11. The modular spray gun of claim 10 wherein (a) the trigger
includes (i) a lower trigger end, (ii) an upper trigger end
defining a yoke with transversely spaced apart first and second
yoke fingers through which the trigger-pivot pin passes in order to
retain the trigger, (iii) a finger-engaging surface extending
transversely between the fingers and including a valve-shaft notch
that extends toward the lower trigger end and is narrower than the
distance between the yoke fingers, and (iv) a valve-engaging
surface opposite the finger-engaging surface; (b) the trigger-pivot
pin is retained within an elongated pin slot defined in the trigger
body in order to facilitate selective lineal displacement of the
pin and trigger between upper and lower trigger positions; (c) the
valve shaft includes an enlarged valve-shaft portion sufficiently
large along at least one dimension that it defines a shaft shoulder
that cannot pass through the valve-shaft notch; (d) the upper
trigger position is such that (i) when the valve housing and
trigger body are cooperatively coupled, a portion of the length of
the valve shaft passes through the valve-shaft notch and the
enlarged valve-shaft portion is situated behind the trigger, and
(ii) rearward pivoting of the trigger toward the handle causes the
valve-engaging surface to engage the shaft shoulder and displace
the valve shaft in order to open the nozzle orifice; and (e) the
lower trigger position is such that the enlarged shaft portion can
pass between the yoke fingers, thereby facilitating alternative
insertion and removal of the valve housing from the trigger
body.
12. The modular spray gun of claim 11 wherein (i) the fluid-supply
opening can be selectively coupled with, and decoupled from, a
fluid-supply conduit that is connected to a reservoir of
pressurized fluid coating material and (ii) when the fluid-supply
opening is coupled to a reservoir of pressurized coating material,
the trigger body and valve housing can be mutually coupled and
decoupled without depressurizing the fluid connection between the
reservoir and the internal fluid passage defined within the valve
housing.
13. The modular spray gun of claim 10 wherein (i) the fluid-supply
opening can be selectively coupled with, and decoupled from, a
fluid-supply conduit that is connected to a reservoir of
pressurized fluid coating material and (ii) when the fluid-supply
opening is coupled to a reservoir of pressurized coating material,
the trigger body and valve housing can be mutually coupled and
decoupled without depressurizing the fluid connection between the
reservoir and the internal fluid passage defined within the valve
housing.
14. A modular coatings sprayer configured for applying pressurized
fluid coatings to a surface and comprising: a valve housing having
(a) a front end in which there is defined a nozzle orifice, (b) a
rear end opposite the front end and through which there is defined
a valve-shaft bore, (c) a housing side wall extending between the
front and rear ends and defining an internal fluid passage, and (d)

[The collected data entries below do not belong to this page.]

(** X11. An issue date the platform cannot parse goes through the
    pipeline as an invalid [Date]: the normalizer turns the string into
    the invalid date, the business rules raise ERR_INVALID_ISSUE_DATE so
    that the report is not valid, and the serializer still returns a
    document, whose IssueDate reads NaN-NaN-NaN. *)
Theorem unparsable_issue_date (h : Store) (x : Invoice_ loc) (s : string) :
  issueDate x = Some (DateStr s) → s ≠ "" → Date_parse s = None →
  let r := normalizeInvoice Date_parse h x in
  let n := deref r.1 r.2 in
  issueDate n = Some (DateObj None)
  ∧ emits "ERR_INVALID_ISSUE_DATE" (validateBusinessRules Date_parse now n)
  ∧ isValid (buildValidationReport (validateBusinessRules Date_parse now n))
    = false
  ∧ ∃ doc,
      convertToUBL nowUbl getFullYear getMonth getDate n = Return doc
      ∧ invoiceElement doc "cbc:IssueDate" = Some (JStr "NaN-NaN-NaN").
Proof.
  intros Hx Hs Hp. cbv zeta.
  set (n := deref _ _).
  assert (issueDate n = Some (DateObj None)) as Hn.
  { subst n.
    destruct (deref_fields (normalizeInvoice Date_parse h x).1
                (normalizeInvoice Date_parse h x).2) as (_ & -> & _).
    destruct (normalized_header Date_parse h x) as (_ & -> & _).
    rewrite Hx. cbn. apply String.eqb_neq in Hs. by rewrite Hs, Hp. }
  assert (mkError "ERR_INVALID_ISSUE_DATE" error (Some "Invoice.IssueDate")
          ∈ validateBusinessRules Date_parse now n) as Hin.
  { unfold validateBusinessRules. rewrite !elem_of_app. right. left.
    unfold issueDateFindings. rewrite Hn. cbn. apply list_elem_of_here. }
  split; [exact Hn|]. split; [|split].
  - unfold emits. apply list_elem_of_fmap. eexists. by split; [|exact Hin].
  - apply not_true_is_false. rewrite buildValidationReport_isValid.
    rewrite Forall_forall. intros Hall. by apply Hall in Hin.
  - destruct (normalized_dates_ok h x) as [Hi Hd]. fold n in Hi, Hd.
    destruct (convertToUBL_header_elements n Hi Hd)
      as (doc & Hdoc & _ & Hissue & _).
    exists doc. split; [exact Hdoc|]. by rewrite Hissue, Hn.
Qed.



Lemma blank_spaces (s : string) : trim s = "" → blank (Some s) = true.
Proof.
  intros Hs. unfold blank. rewrite Hs. cbn. apply orb_true_r.
Qed.

(** X13. The invoice number in the document is the invoice's own
    whenever that is a non-empty string, and UNKNOWN otherwise.  A
    number made of whitespace only is reported by the validator as
    missing and is nevertheless written as it is. *)
Theorem invoice_number_default (invoice : InvoiceNormalized) :
  date_ok (issueDate invoice) = true → date_ok (dueDate invoice) = true →
  ∃ doc,
    convertToUBL nowUbl getFullYear getMonth getDate invoice = Return doc
    ∧ (truthy_str (invoiceNumber invoice) = false
       → invoiceElement doc "cbc:ID" = Some (JStr "UNKNOWN"))
    ∧ (∀ s, invoiceNumber invoice = Some s → s ≠ "" →
         invoiceElement doc "cbc:ID" = Some (JStr s)
         ∧ (trim s = "" →
            emits "WARN_MISSING_INVOICE_ID"
              (validateBusinessRules Date_parse now invoice))).
Proof.
  intros Hi Hd.
  destruct (convertToUBL_header_elements invoice Hi Hd)
    as (doc & Hdoc & Hid & _).
  exists doc. split; [exact Hdoc|]. rewrite Hid. split.
  - destruct (invoiceNumber invoice) as [s|]; cbn; [|done].
    by intros ->%negb_false_iff.
  - intros s Hn Hs. split.
    + rewrite Hn. cbn. by destruct (String.eqb_spec s "").
    + intros Ht. unfold validateBusinessRules.
      rewrite !emits_app, emits_finding. left. split; [|done].
      rewrite Hn. by apply blank_spaces.
Qed.

End SerializerPipeline.

(** The issue date "soon" with a parser that rejects every string. *)
Lemma unparsable_issue_date_witness :
  ∃ doc,
    ToUbl.convertToUBL Examples.epoch Examples.year1970 Examples.january
      Examples.firstDay
      (deref (Normalize.normalizeInvoice Examples.noDateParser ∅
                MoreExamples.soonInvoice).1
         (Normalize.normalizeInvoice Examples.noDateParser ∅
            MoreExamples.soonInvoice).2) = Return doc
    ∧ ToUbl.invoiceElement doc "cbc:IssueDate" = Some (ToUbl.JStr "NaN-NaN-NaN").
Proof.
  exact (proj2 (proj2 (proj2
    (unparsable_issue_date Examples.noDateParser Examples.epoch Examples.epoch
       Examples.year1970 Examples.january Examples.firstDay ∅
       MoreExamples.soonInvoice "soon" eq_refl
       ltac:(discriminate) eq_refl)))).
Defined.


(** The consulting invoice has no dates and the number INV-2024-001. *)
Lemma invoice_number_default_witness :
  ∃ doc,
    ToUbl.convertToUBL Examples.epoch Examples.year1970 Examples.january
      Examples.firstDay Examples.consultingInvoice = Return doc
    ∧ ToUbl.invoiceElement doc "cbc:ID" = Some (ToUbl.JStr "INV-2024-001").
Proof.
  destruct (invoice_number_default Examples.noDateParser Examples.epoch
              Examples.epoch Examples.year1970 Examples.january
              Examples.firstDay Examples.consultingInvoice eq_refl eq_refl)
    as (doc & Hdoc & _ & Hid).
  exists doc. split; [exact Hdoc|].
  apply (Hid "INV-2024-001"); [reflexivity|discriminate].
Defined.

Section VatGroups.
Import Normalize Rules ToUbl.

(** The step of the loop of [buildTaxTotals] over the lines. *)
Local Abbreviation group_step :=
  (λ (g : VatGroups) (line : InvoiceLine),
     match vatRate line, lineTotal line with
     | Some rate, Some taxable =>
         group_add rate taxable (roundTo2Decimals (taxable * rate / num 100)) g
     | _, _ => g
     end).

Local Abbreviation sum_of := (foldr Qcplus 0).













End VatGroups.

(** ** The merge of the AI answer *)

Section MergeMore.
Import Normalize AI Handler.

Variable Date_parse : string → Date.

Lemma addExisting_step (m : list MappingField) (p : gset string)
  (f : MappingField) :
  addExisting (m, p) f
  = if decide (field f ∈ p) then (m, p) else (m ++ [f], {[field f]} ∪ p).
Proof. reflexivity. Qed.

(** The second loop of [mergeAIMappingFields] keeps the paths of the
    merged list distinct. *)
Lemma fold_addExisting_inv (l m : list MappingField) (p : gset string) :
  NoDup (field <$> m) → (∀ x, x ∈ field <$> m → x ∈ p) →
  let r := fold_left addExisting l (m, p) in
  NoDup (field <$> r.1)
  ∧ (∀ x, x ∈ field <$> r.1 ↔ x ∈ field <$> m ∨ (x ∈ field <$> l ∧ x ∉ p))
  ∧ (NoDup (field <$> l) → (∀ x, x ∈ field <$> l → x ∉ p) → r.1 = m ++ l).
Proof.
  revert m p. induction l as [|f l IH]; intros m p Hm Hp; cbv zeta.
  { cbn [fold_left fst]. split; [done|]. split; [|by rewrite app_nil_r].
    intros x. split; [by left|]. intros [?|[[]%elem_of_nil _]]; done. }
  cbn [fold_left]. rewrite addExisting_step.
  destruct (decide (field f ∈ p)) as [Hin|Hout].
  - destruct (IH m p Hm Hp) as (Hnd & Hmem & Heq).
    split; [exact Hnd|]. split.
    + intros x. rewrite Hmem, fmap_cons, elem_of_cons. split.
      * intros [?|[? ?]]; [by left|right; split; [by right|done]].
      * intros [?|[[->|?] ?]]; [by left|done|by right].
    + intros _ Hfresh. exfalso. apply (Hfresh (field f)); [|done].
      rewrite fmap_cons. apply list_elem_of_here.
  - assert (NoDup (field <$> m ++ [f])) as Hm'.
    { rewrite fmap_app. apply NoDup_app. split; [done|].
      split; [|apply NoDup_singleton].
      intros x Hx Hx'%list_elem_of_singleton. subst. by apply Hout, Hp. }
    assert (∀ x, x ∈ field <$> m ++ [f] → x ∈ {[field f]} ∪ p) as Hp'.
    { intros x. rewrite fmap_app, elem_of_app, elem_of_union.
      intros [?|Hx%list_elem_of_singleton]; [right; by apply Hp|].
      left. by apply elem_of_singleton. }
    destruct (IH _ _ Hm' Hp') as (Hnd & Hmem & Heq).
    split; [exact Hnd|]. split.
    + intros x. rewrite Hmem, fmap_app, elem_of_app. cbn [fmap list_fmap].
      rewrite list_elem_of_singleton, elem_of_cons, elem_of_union,
        elem_of_singleton.
      split.
      * intros [[?| ->]|[? Hx]]; [by left| |].
        -- right. split; [by left|done].
        -- right. split; [by right|]. intros ?. apply Hx. by right.
      * intros [?|[[->|?] Hx]]; [by left; left|by left; right|].
        destruct (decide (x = field f)) as [->|Hne]; [by left; right|].
        right. split; [done|]. by intros [?|?].
    + rewrite fmap_cons, NoDup_cons. intros [Hf Hl] Hfresh.
      rewrite Heq, <-app_assoc; [done|done|].
      intros x Hx. rewrite elem_of_union, elem_of_singleton.
      intros [->|Hxp]; [done|]. apply (Hfresh x); [|done].
      by apply list_elem_of_further.
Qed.

Lemma fold_addExisting_length (l m kept : list MappingField)
  (p p' : gset string) :
  fold_left addExisting l (m, p) = (m ++ kept, p') →
  (length kept ≤ length l)%nat.
Proof.
  revert m p p' kept. induction l as [|f l IH]; intros m p p' kept Heq.
  - cbn in Heq. injection Heq as Heq _.
    rewrite <-(app_nil_r m) in Heq at 1. apply app_inv_head in Heq.
    by subst.
  - cbn [fold_left] in Heq. rewrite addExisting_step in Heq.
    destruct (decide (field f ∈ p)).
    + apply IH in Heq. cbn. lia.
    + destruct (fold_addExisting l (m ++ [f]) ({[field f]} ∪ p))
        as (kept' & p'' & Heq' & _).
      rewrite Heq' in Heq. injection Heq as Heq _.
      rewrite <-app_assoc in Heq. apply app_inv_head in Heq. subst kept.
      apply IH in Heq'. cbn. lia.
Qed.

Lemma aiFieldsOf_length (aiData : AIData) (src : string) :
  (length (aiFieldsOf aiData src) ≤ 4)%nat.
Proof.
  unfold aiFieldsOf, aiField. rewrite !length_app.
  repeat match goal with
         | |- context [match ?o with Some _ => _ | None => _ end] =>
             destruct o
         | |- context [if ?b then _ else _] => destruct b
         end; cbn; lia.
Qed.

(** X15. The merged list of mapping fields never holds two entries for
    one field path: its paths are distinct, they are the paths of the AI
    entries together with those of the initial entries, and there are at
    most four entries more than initial ones.  When the AI found none of
    the four header fields and the initial entries have distinct paths,
    the merged list is the initial list. *)
Theorem mergeAIMappingFields_paths (existing : list MappingField)
  (aiData : AIData) (src : string) :
  let merged := mergeAIMappingFields existing aiData src in
  NoDup (field <$> merged)
  ∧ (∀ p, p ∈ field <$> merged
       ↔ p ∈ field <$> aiFieldsOf aiData src ∨ p ∈ field <$> existing)
  ∧ (length merged ≤ length existing + 4)%nat
  ∧ (aiFieldsOf aiData src = [] → NoDup (field <$> existing)
     → merged = existing).
Proof.
  cbv zeta. unfold mergeAIMappingFields. rewrite fold_addAI.
  cbn [fst snd app].
  set (A := aiFieldsOf aiData src).
  set (P := list_to_set (field <$> A) ∪ (∅ : gset string)).
  assert (∀ x, x ∈ field <$> A ↔ x ∈ P) as HP.
  { intros x. subst P. rewrite elem_of_union, elem_of_list_to_set.
    split; [by left|]. intros [?|[]%elem_of_empty]; done. }
  destruct (fold_addExisting existing A P) as (kept & p' & Heq & Hk & Hsub).
  destruct (fold_addExisting_inv existing A P (aiFieldsOf_NoDup aiData src))
    as (Hnd & Hmem & Hid).
  { intros x. apply HP. }
  rewrite fold_addNewAI.
  2:{ rewrite Heq. cbn [snd]. apply Forall_forall. intros a Ha.
      apply Hsub, HP, list_elem_of_fmap. eauto. }
  split; [exact Hnd|]. split; [|split].
  - intros x. rewrite Hmem. split.
    + intros [?|[? _]]; [by left|by right].
    + intros [?|Hx]; [by left|].
      destruct (decide (x ∈ P)) as [Hin|Hout]; [left; by apply HP|by right].
  - rewrite Heq. cbn [fst]. rewrite length_app.
    pose proof (aiFieldsOf_length aiData src). fold A in H.
    pose proof (fold_addExisting_length _ _ _ _ _ Heq). lia.
  - intros HA Hex. rewrite Hid; [by rewrite HA|done|].
    intros x _ Hx%HP. rewrite HA in Hx. by apply elem_of_nil in Hx.
Qed.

a fluid-supply opening in the housing side wall through which
pressurized fluid can be introduced into the internal fluid
passage; a valve having an elongated valve shaft with a back end
and a nozzle-closing front end opposite the back end, wherein (i)
the valve shaft extends along a valve-shaft axis and is sealably
supported within the valve-shaft bore for fluid-tight axial
reciprocation relative to the valve housing, (ii) the
nozzle-closing end is situated with the internal fluid passage and
the back end is situated rearwardly of the rear end of the valve
housing, and (iii) the valve shaft is normally biased toward a
forward, nozzle-closing position in which the nozzle-closing end
seals the nozzle orifice such that pressurized fluid introduced
through the fluid-supply opening into the fluid passage is
prevented from exiting through the nozzle orifice; and an actuator
head having a head housing comprising: front and rear ends; a pole
mount by which the heading housing can be secured to the distal end
of an extension pole having, in addition to the distal end, a
proximal end opposite the distal end and a trigger more proximate
the proximal end than the distal end; a barrel including a
housing-retaining channel that is open to the front end and
configured for selectively receiving and retaining a portion of the
length of the valve housing; and a valve-shaft lever mounted within
the head housing for pivotable displacement, relative to the head
housing, between a forwardmost position and a backward position,
the valve-shaft lever including a valve-engaging surface that
selectively engages a portion of the valve shaft external to the
valve housing; wherein (i) the forwardmost position of the
valve-shaft lever corresponds to the nozzle-closing position of the
valve shaft; and (ii) the valve-shaft lever is linked to an
elongated flexible linkage that enables displacement of the
valve-shaft lever toward the backward position, and the
corresponding rearward displacement of the valve shaft, in order to
open the nozzle orifice.
15. The modular coatings sprayer of claim 14 wherein (a) the
valve-shaft lever includes a lever wall having (i) a
rearward-facing valve-engaging surface and (ii) defined through a
portion thereof a keyed valve-shaft opening with a first opening
portion and a second opening portion larger along at least one
dimension than the first opening portion; (b) in addition to being
pivotably displaceable relative to the head housing, the
valve-shaft is mounted for selective lineal displacement, relative
to the head housing, between first and second lineal positions; (c)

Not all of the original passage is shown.